Lemma run_command_keeps (port timeout : Z) (c : Command) (net : Net)
    (pipelines : gmap string Pipeline) :
  daemon net = Some pipelines ->
  map_Forall (fun _ => consistent) pipelines ->
  exists pipelines',
    daemon (fst (run_command port timeout c net)) = Some pipelines' /\
    map_Forall (fun _ => consistent) pipelines' /\
    forall name, jobid <$> (pipelines' !! name) = jobid <$> (pipelines !! name).
Proof.
  intros Hd Hall.
  destruct (decide (port < 0)) as [Hneg|Hport].
  { rewrite (run_command_refused _ _ _ _ Hneg). by exists pipelines. }
  assert (Hport' : 0 <= port) by lia.
  rewrite (run_command_step _ _ _ _ _ Hport' Hd).
  assert (Hsame : exists pipelines',
            daemon (status_only net) = Some pipelines' /\
            map_Forall (fun _ => consistent) pipelines' /\
            forall name, jobid <$> (pipelines' !! name) = jobid <$> (pipelines !! name)).
  { exists pipelines. by rewrite <- Hd. }
  assert (Hnew : forall pipeline params pip,
            pipelines !! pipeline = Some pip ->
            jobid (apply_params params pip) = None ->
            exists pipelines',
              daemon (mutated net pipelines pipeline params pip) = Some pipelines' /\
              map_Forall (fun _ => consistent) pipelines' /\
              forall name, jobid <$> (pipelines' !! name) = jobid <$> (pipelines !! name)).
  { intros pipeline params pip Hpip Hjob. eexists. split; [reflexivity|]. split.
    - apply map_Forall_insert_2; [|done]. intros Hjob'. by rewrite Hjob in Hjob'.
    - intros name. destruct (decide (pipeline = name)) as [<-|Hne].
      + rewrite lookup_insert_eq, Hpip. reflexivity.
      + by rewrite lookup_insert_ne. }
  destruct (pipelines !! target c) as [pip|] eqn:Hpip; [|done].
  pose proof (Hall _ _ Hpip) as Hcons.
  destruct c as [pipeline sample|pipeline|pipeline]; simpl in *.
  - case_decide as Hsample; [|done]. apply Hnew; [done|].
    destruct (jobid pip) eqn:Hjob; [|done].
    exfalso. destruct Hcons as [_ Hloaded]; [by rewrite Hjob|]. done.
  - case_decide; [done|]. case_decide; [|done]. by apply Hnew.
  - destruct (ready pip); [done|]. case_decide; [|done]. by apply Hnew.
Qed.

(** X22.  Whatever sequence of load, eject and ready commands is run
    against a daemon whose pipelines all satisfy "a pipeline with a job is
    ready and holds a sample", the pipelines all satisfy it afterwards, and
    no command has changed the [jobid] of any pipeline. *)
Theorem commands_keep_pipelines_consistent (port timeout : Z) (cs : list Command) (net : Net)
    (pipelines : gmap string Pipeline) :
  daemon net = Some pipelines ->
  map_Forall (fun _ => consistent) pipelines ->
  exists pipelines',
    daemon (run_commands port timeout cs net) = Some pipelines' /\
    map_Forall (fun _ => consistent) pipelines' /\
    forall name, jobid <$> (pipelines' !! name) = jobid <$> (pipelines !! name).
Proof.
  revert net pipelines. induction cs as [|c cs IH]; intros net pipelines Hd Hall.
  - exists pipelines. done.
  - simpl.
    destruct (run_command_keeps port timeout c net pipelines Hd Hall)
      as (pipelines1 & Hd1 & Hall1 & Hjob1).
    destruct (IH _ _ Hd1 Hall1) as (pipelines2 & Hd2 & Hall2 & Hjob2).
    exists pipelines2. split; [done|]. split; [done|].
    intros name. by rewrite Hjob2, Hjob1.
Qed.

Lemma commands_keep_pipelines_consistent_witness :
  daemon (running {[ "cell-01" := busy_pipeline; "cell-05" := empty_pipeline ]})
  = Some {[ "cell-01" := busy_pipeline; "cell-05" := empty_pipeline ]} /\
  map_Forall (fun _ => consistent)
    ({[ "cell-01" := busy_pipeline; "cell-05" := empty_pipeline ]}
       : gmap string Pipeline) /\
  exists pipelines',
    daemon (run_commands 1234 3000
              [Load "cell-05" "LNO-05"; Ready "cell-05"; Eject "cell-01"; Eject "cell-05"]
              (running {[ "cell-01" := busy_pipeline; "cell-05" := empty_pipeline ]}))
    = Some pipelines' /\
    map_Forall (fun _ => consistent) pipelines' /\
    forall name,
      jobid <$> (pipelines' !! name)
      = jobid <$> (({[ "cell-01" := busy_pipeline; "cell-05" := empty_pipeline ]}
                      : gmap string Pipeline) !! name).
Proof.
  assert (Hall : map_Forall (fun _ => consistent)
                   ({[ "cell-01" := busy_pipeline; "cell-05" := empty_pipeline ]}
                      : gmap string Pipeline)).
  { apply map_Forall_insert_2; [|apply map_Forall_singleton].
    - intros _. split; [reflexivity|discriminate].
    - intros Hjob. by contradict Hjob. }
  split; [reflexivity|]. split; [exact Hall|].
  apply (commands_keep_pipelines_consistent 1234 3000
           [Load "cell-05" "LNO-05"; Ready "cell-05"; Eject "cell-01"; Eject "cell-05"]
           (running {[ "cell-01" := busy_pipeline; "cell-05" := empty_pipeline ]})
           {[ "cell-01" := busy_pipeline; "cell-05" := empty_pipeline ]} eq_refl Hall).
Defined.

(** X23.  A pipeline command run a second time changes nothing in the
    daemon: after a load, an eject or a ready, the same command finds its
    own guard closed. *)
Theorem command_twice_changes_nothing (port timeout : Z) (c : Command) (net : Net) :
  daemon (fst (run_command port timeout c (fst (run_command port timeout c net))))
  = daemon (fst (run_command port timeout c net)).
Proof.
  destruct (decide (port < 0)) as [Hneg|Hport'].
  { by rewrite !(run_command_refused _ _ _ _ Hneg). }
  assert (Hport : 0 <= port) by lia.
  destruct (daemon net) as [pipelines|] eqn:Hd.
  2:{ rewrite (no_daemon_command_net port timeout c net Hport Hd).
      by rewrite (no_daemon_command_net port timeout c (status_only net) Hport Hd). }
  assert (Hd' : daemon (status_only net) = Some pipelines) by exact Hd.
  rewrite (run_command_step _ _ _ net _ Hport Hd).
  pose proof (run_command_step port timeout c (status_only net) pipelines Hport Hd')
    as Hquiet.
  assert (Hloud : forall params pip,
            fst (run_command port timeout c (mutated net pipelines (target c) params pip))
            = match <[target c := apply_params params pip]> pipelines !! target c with
              | None => status_only (mutated net pipelines (target c) params pip)
              | Some pip' =>
                  match c with
                  | Load pipeline sample =>
                      if decide (sampleid pip' = None)
                      then mutated (mutated net pipelines (target c) params pip)
                             (<[target c := apply_params params pip]> pipelines)
                             pipeline {[ "sampleid" := PyStr sample ]} pip'
                      else status_only (mutated net pipelines (target c) params pip)
                  | Eject pipeline =>
                      if decide (sampleid pip' = None)
                      then status_only (mutated net pipelines (target c) params pip)
                      else if decide (jobid pip' = None)
                      then mutated (mutated net pipelines (target c) params pip)
                             (<[target c := apply_params params pip]> pipelines)
                             pipeline {[ "sampleid" := PyNone; "ready" := PyBool false ]} pip'
                      else status_only (mutated net pipelines (target c) params pip)
                  | Ready pipeline =>
                      if ready pip'
                      then status_only (mutated net pipelines (target c) params pip)
                      else if decide (jobid pip' = None)
                      then mutated (mutated net pipelines (target c) params pip)
                             (<[target c := apply_params params pip]> pipelines)
                             pipeline {[ "ready" := PyBool true ]} pip'
                      else status_only (mutated net pipelines (target c) params pip)
                  end
              end).
  { intros params pip. by apply run_command_step. }
  destruct (pipelines !! target c) as [pip|] eqn:Hpip; [|by rewrite Hquiet].
  destruct c as [pipeline sample|pipeline|pipeline]; simpl in *.
  - case_decide as Hsample.
    + by rewrite Hloud, lookup_insert_eq, apply_params_load.
    + by rewrite Hquiet.
  - case_decide as Hsample; [by rewrite Hquiet|].
    case_decide as Hjob.
    + by rewrite Hloud, lookup_insert_eq.
    + by rewrite Hquiet.
  - destruct (ready pip) eqn:Hready; [by rewrite Hquiet|].
    case_decide as Hjob.
    + by rewrite Hloud, lookup_insert_eq.
    + by rewrite Hquiet.
Qed.

(** X24.  A load followed by an eject of the same pipeline, the port not
    negative, on a pipeline that is empty and has no job: the pipeline is empty again and not ready;
    when it was not ready before, the pipelines of the daemon are as they
    were. *)
Theorem load_then_eject (port timeout : Z) (pipeline sample : string) (net : Net)
    (pipelines : gmap string Pipeline) (pip : Pipeline) :
  0 <= port ->
  daemon net = Some pipelines ->
  pipelines !! pipeline = Some pip ->
  sampleid pip = None ->
  jobid pip = None ->
  daemon (run_commands port timeout [Load pipeline sample; Eject pipeline] net)
  = Some (<[pipeline := {| sampleid := None; ready := false; jobid := None |}]> pipelines)
  /\ (ready pip = false ->
      daemon (run_commands port timeout [Load pipeline sample; Eject pipeline] net)
      = Some pipelines).
Proof.
  intros Hport Hd Hpip Hsample Hjob.
  assert (Hrun : daemon (run_commands port timeout [Load pipeline sample; Eject pipeline] net)
                 = Some (<[pipeline := {| sampleid := None; ready := false;
                                          jobid := None |}]> pipelines)).
  { pose proof (run_command_step port timeout (Load pipeline sample) net pipelines
                  Hport Hd) as H1.
    simpl in H1. rewrite Hpip in H1. rewrite decide_True in H1 by done.
    pose proof (run_command_step port timeout (Eject pipeline)
                  (mutated net pipelines pipeline {[ "sampleid" := PyStr sample ]} pip)
                  (<[pipeline := apply_params {[ "sampleid" := PyStr sample ]} pip]>
                     pipelines) Hport eq_refl) as H2.
    simpl in H2. rewrite lookup_insert_eq, apply_params_load in H2. simpl in H2.
    rewrite Hjob in H2. simpl in H2.
    simpl. rewrite H1, H2. simpl. by rewrite insert_insert_eq, apply_params_eject. }
  split; [exact Hrun|].
  intros Hready. rewrite Hrun. f_equal. apply insert_id.
  rewrite Hpip. f_equal. destruct pip; simpl in *; by subst.
Qed.
(** The loop paints exactly the positions of the mask, whatever the
    lists held before the window it runs over. *)
Lemma highlight_window (mask : list bool) :
  ∀ (pc : list string) (po : list Qc) (base_c : string) (base_o : Qc),
    length pc = length po ->
    highlight (pd.select (seq (length pc) (length mask)) mask)
              (pc ++ replicate (length mask) base_c)
              (po ++ replicate (length mask) base_o)
    = Ok (pc ++ ((λ m : bool, if m then "red" else base_c) <$> mask),
          po ++ ((λ m : bool, if m then qz 1 else base_o) <$> mask)).
Proof.
  induction mask as [|b mask IH]; intros pc po base_c base_o Hlen.
  - reflexivity.
  - cbn [length seq replicate fmap list_fmap].
    rewrite select_cons.
    assert (Hc : length (pc ++ [if b then "red" else base_c]) = S (length pc))
      by (rewrite length_app; simpl; lia).
    assert (Ho : length (pc ++ [if b then "red" else base_c])
                 = length (po ++ [if b then qz 1 else base_o]))
      by (rewrite !length_app; simpl; lia).
    specialize (IH _ _ base_c base_o Ho). rewrite Hc in IH.
    rewrite <- !(assoc_L (++)) in IH. simpl in IH.
    destruct b.
    + cbn [highlight]. rewrite setitem_middle.
      cbn [mbind result_bind]. rewrite Hlen, setitem_middle, <- Hlen.
      exact IH.
    + exact IH.
Qed.

Lemma highlight_frame (c : string) (D : list Row) :
  highlight (pd.select (pd.index (frame D)) (pd.eq_mask (Country <$> D) c))
            (replicate (pd.len (frame D)) "lightgrey")
            (replicate (pd.len (frame D)) (qfrac 3 10))
  = Ok ((λ r, if bool_decide (Country r = c) then "red" else "lightgrey") <$> D,
        (λ r, if bool_decide (Country r = c) then qz 1 else qfrac 3 10) <$> D).
Proof.
  pose proof (highlight_window (pd.eq_mask (Country <$> D) c) [] [] "lightgrey"
                (qfrac 3 10) eq_refl) as H.
  rewrite eq_mask_length, length_fmap in H. simpl in H.
  unfold pd.index, pd.len. simpl. rewrite H.
  unfold pd.eq_mask. rewrite <- !list_fmap_compose. reflexivity.
Qed.

(** ** The callback on a table that has the five columns *)

Section Dataset.
Variable px_scatter_ols : list Qc -> list Qc -> result (list Scatter).

(** The process state after start-up on the table [D]. *)
Lemma precompute_frame (D : list Row) :
  precompute px_scatter_ols (frame D)
  = Ok {| df := frame D;
          global_fatalities := pd.sum (fatalities <$> D);
          global_teisc := pd.mean (TEIS <$> D);
          global_trend := trend_of D;
          trendline_trace := fit_trendline px_scatter_ols (frame D) |}.
Proof. reflexivity. Qed.

Lemma startup_frame (D : list Row) :
  ∃ g, startup px_scatter_ols (Ok (frame D)) = ([], Ok g)
       ∧ df g = frame D
       ∧ global_fatalities g = pd.sum (fatalities <$> D)
       ∧ global_teisc g = pd.mean (TEIS <$> D)
       ∧ global_trend g = trend_of D
       ∧ trendline_trace g = fit_trendline px_scatter_ols (frame D).
Proof. eexists. split; [reflexivity|]. simpl. auto. Qed.
End Dataset.

Lemma run_global (g : Globals) (D : list Row) clickData n_clicks triggered_id :
  df g = frame D ->
  negb (truthy clickData) || bool_decide (triggered_id = Some "btn-reset") = true ->
  update_dashboard clickData n_clicks triggered_id g = (Ok (global_view g D), g).
Proof.
  intros Hdf Hb. destruct g as [d gf gt gtr tl]. simpl in Hdf. subst d.
  unfold update_dashboard, select_state. rewrite Hb. reflexivity.
Qed.

Lemma run_filtered (g : Globals) (D : list Row) c others n_clicks triggered_id :
  df g = frame D ->
  triggered_id ≠ Some "btn-reset" ->
  update_dashboard (click c others) n_clicks triggered_id g = (Ok (filtered_view g D c), g).
Proof.
  intros Hdf Ht. destruct g as [d gf gt gtr tl]. simpl in Hdf. subst d.
  unfold update_dashboard, select_state, click.
  rewrite (bool_decide_eq_false_2 _ Ht).
  cbn [truthy negb orb click_location points location].
  unfold mbind, M_bind, read, lift, mret, M_ret.
  cbn [df pd.col_Country pd.getitem frame columns rows all_columns].
  change (pd.col_Country (frame D)) with (Ok (Country <$> D)).
  cbn beta iota.
  change (pd.boolean_mask (frame D) (pd.eq_mask (Country <$> D) c))
    with (frame (pd.select D (pd.eq_mask (Country <$> D) c))).
  rewrite select_matching. unfold filtered_view.
  change (pd.empty (frame (matching c D))) with (bool_decide (matching c D = []) || false).
  rewrite orb_false_r.
  destruct (bool_decide (matching c D = []));
    cbv beta iota; cbn [df];
    change (pd.col_Country (frame D)) with (Ok (Country <$> D));
    cbv beta iota; rewrite highlight_frame; reflexivity.
Qed.

(** ** Grouping by an integer key *)

Lemma filter_none {A} (P : A -> Prop) `{∀ x, Decision (P x)} (l : list A) :
  (∀ x, x ∈ l -> ¬ P x) -> filter P l = [].
Proof.
  induction l as [|x l IH]; intros Hl; [reflexivity|].
  rewrite filter_cons, decide_False by (apply Hl; left).
  apply IH. intros y Hy. apply Hl. right. exact Hy.
Qed.

#[local] Abbreviation add := (pd.add_to_group Z.compare).




Section GroupsZ.
Variable key : Row -> Z.


End GroupsZ.

(** ** What a returned ViewModel is made of *)

Lemma run_inversion (g : Globals) clickData n_clicks triggered_id (vm : ViewModel) :
  (update_dashboard clickData n_clicks triggered_id g).1 = Ok vm ->
  ∃ selected_country trend_df kpi_fat kpi_teis scatter_colors scatter_opacity
    map_agg xs ys text,
    select_state clickData triggered_id g
    = (Ok (selected_country, trend_df, kpi_fat, kpi_teis, scatter_colors, scatter_opacity), g)
    ∧ country_mean_teis (df g) = Ok map_agg
    ∧ pd.col_TEIS (df g) = Ok xs
    ∧ pd.col_GDP_growth_pct (df g) = Ok ys
    ∧ pd.col_Country (df g) = Ok text
    ∧ vm = {| out_map_chart := build_map map_agg;
              out_trend_chart := build_trend trend_df;
              out_scatter_chart :=
                finish_scatter
                  (add_trace (add_trace go_Figure (trendline_trace g) false)
                     (countries_trace xs ys scatter_colors scatter_opacity text) false);
              out_kpi_country := selected_country;
              out_kpi_fatalities := format_fatalities kpi_fat;
              out_kpi_teis := format_teis kpi_teis |}.
Proof.
  unfold update_dashboard. unfold mbind at 1. unfold M_bind at 1.
  pose proof (select_state_readonly clickData triggered_id g) as Hro.
  destruct (select_state clickData triggered_id g) as [[a|e] g'];
    simpl in Hro; subst g'; [|discriminate].
  destruct a as [[[[[sel trend] kf] kt] colors] opac].
  unfold mbind, M_bind, read, lift, mret, M_ret. cbn beta iota.
  destruct (country_mean_teis (df g)) as [map_agg|]; [|discriminate].
  destruct (pd.col_TEIS (df g)) as [xs|]; [|discriminate].
  destruct (pd.col_GDP_growth_pct (df g)) as [ys|]; [|discriminate].
  destruct (pd.col_Country (df g)) as [text|]; [|discriminate].
  simpl. intros [= <-].
  exists sel, trend, kf, kt, colors, opac, map_agg, xs, ys, text.
  repeat split; reflexivity.
Qed.

Lemma matching_none (c : string) (D : list Row) :
  (∀ r, r ∈ D -> Country r ≠ c) -> matching c D = [].
Proof. intros H. apply filter_none. exact H. Qed.



Lemma format_of_nothing :
  format_fatalities (pd.sum []) = "0" ∧ format_teis (pd.mean []) = "nan".
Proof. split; vm_compute; reflexivity. Qed.

(** ** The claims *)

(** C1 (the code departs from the claim).  When [read_csv] raises, the
    loader does hand back the empty frame and prints its diagnostic, but
    the next statement, [df["fatalities"].sum()], raises
    [KeyError: 'fatalities'] on the column-less frame: the import of the
    module ends with that exception and no aggregate is produced. *)
Theorem C1_failed_read_ends_startup
    (px_scatter_ols : list Qc -> list Qc -> result (list Scatter)) (e : Exn) :
  load (Raise e) = (DataFrame_empty, ["Error: csv file not found."])
  ∧ startup px_scatter_ols (Raise e)
    = (["Error: csv file not found."], Raise (KeyError "fatalities")).
Proof. split; reflexivity. Qed.

(** C2, the claim as stated fails: on a table without the [Country]
    column start-up succeeds, and the first call of the callback (no
    click, no trigger) raises [KeyError: 'Country'] to its caller. *)
Lemma C2_absent_column_raises :
  ∃ g, startup no_statsmodels (Ok no_country_frame) = ([], Ok g)
       ∧ (update_dashboard None None None g).1 = Raise (KeyError "Country").
Proof. eexists. split; reflexivity. Qed.

(** C2, amended.  On every table that has the five columns, with any
    number of rows, and for every input pair whose click payload, when
    there is one, lists at least one point, [update_dashboard] returns
    the six outputs and raises nothing.  When the table has no rows the
    two KPI strings are "0" and "nan" and the three charts are those of
    the empty series. *)
Theorem C2_total_on_five_columns
    (px_scatter_ols : list Qc -> list Qc -> result (list Scatter))
    (D : list Row) (clickData : option ClickData) (n_clicks : option nat)
    (triggered_id : option string) :
  (∀ payload, clickData = Some payload -> points payload ≠ []) ->
  ∃ g vm,
    startup px_scatter_ols (Ok (frame D)) = ([], Ok g)
    ∧ update_dashboard clickData n_clicks triggered_id g = (Ok vm, g)
    ∧ (D = [] ->
       out_kpi_fatalities vm = "0"
       ∧ out_kpi_teis vm = "nan"
       ∧ out_map_chart vm = build_map []
       ∧ out_trend_chart vm = build_trend []
       ∧ out_scatter_chart vm = scatter_of (trendline_trace g) [] [] []).
Proof.
  intros Hclick.
  destruct (startup_frame px_scatter_ols D) as (g & Hs & Hdf & Hgf & Hgt & Htr & _).
  exists g.
  destruct (negb (truthy clickData) || bool_decide (triggered_id = Some "btn-reset"))
    eqn:Hb.
  - exists (global_view g D). split; [exact Hs|]. split; [apply run_global; assumption|].
    intros ->. unfold global_view. simpl. rewrite Hgf, Hgt, Htr.
    repeat split; vm_compute; reflexivity.
  - apply orb_false_iff in Hb as [Hc Ht].
    apply bool_decide_eq_false in Ht.
    destruct clickData as [[ps]|]; [|discriminate].
    destruct ps as [|[c] others]; [exfalso; eapply Hclick; reflexivity|].
    exists (filtered_view g D c). split; [exact Hs|].
    split; [apply (run_filtered g D c others); assumption|].
    intros ->. unfold filtered_view. simpl. rewrite Htr.
    repeat split; vm_compute; reflexivity.
Qed.

Lemma C2_total_on_five_columns_witness :
  ∃ g vm,
    startup no_statsmodels (Ok (frame [])) = ([], Ok g)
    ∧ update_dashboard (click "A" []) (Some 1%nat) (Some "map-chart") g = (Ok vm, g)
    ∧ ([] = @nil Row ->
       out_kpi_fatalities vm = "0"
       ∧ out_kpi_teis vm = "nan"
       ∧ out_map_chart vm = build_map []
       ∧ out_trend_chart vm = build_trend []
       ∧ out_scatter_chart vm = scatter_of (trendline_trace g) [] [] []).
Proof.
  apply (C2_total_on_five_columns no_statsmodels [] (click "A" []) (Some 1%nat)
           (Some "map-chart")).
  intros payload [= <-]. simpl. discriminate.
Defined.



(** C10.  A click whose location matches no row returns the location
    itself as the selected-region label, "0" as the fatalities KPI and
    "nan" as the TEIS KPI. *)
Theorem C10_unmatched_click_labels
    (px_scatter_ols : list Qc -> list Qc -> result (list Scatter))
    (D : list Row) (c : string) (others : list Point) (n_clicks : option nat)
    (triggered_id : option string) :
  (∀ r, r ∈ D -> Country r ≠ c) ->
  triggered_id ≠ Some "btn-reset" ->
  ∃ g vm,
    startup px_scatter_ols (Ok (frame D)) = ([], Ok g)
    ∧ update_dashboard (click c others) n_clicks triggered_id g = (Ok vm, g)
    ∧ out_kpi_country vm = c
    ∧ out_kpi_fatalities vm = "0"
    ∧ out_kpi_teis vm = "nan".
Proof.
  intros Hnone Ht. apply matching_none in Hnone.
  destruct (startup_frame px_scatter_ols D) as (g & Hs & Hdf & _).
  exists g, (filtered_view g D c).
  split; [exact Hs|]. split; [apply run_filtered; assumption|].
  unfold filtered_view. simpl. rewrite Hnone.
  repeat split; apply format_of_nothing.
Qed.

* * *

▶ [EXERCISE PROMPT]:
From the listing above, pick out each line where the word "that" appears.

▶ [RESPONSE TO THIS TASK]:
    negative, on a pipeline that is empty and has no job: the pipeline is empty again and not ready;
(** ** The callback on a table that has the five columns *)
    module ends with that exception and no aggregate is produced. *)
(** C2, amended.  On every table that has the five columns, with any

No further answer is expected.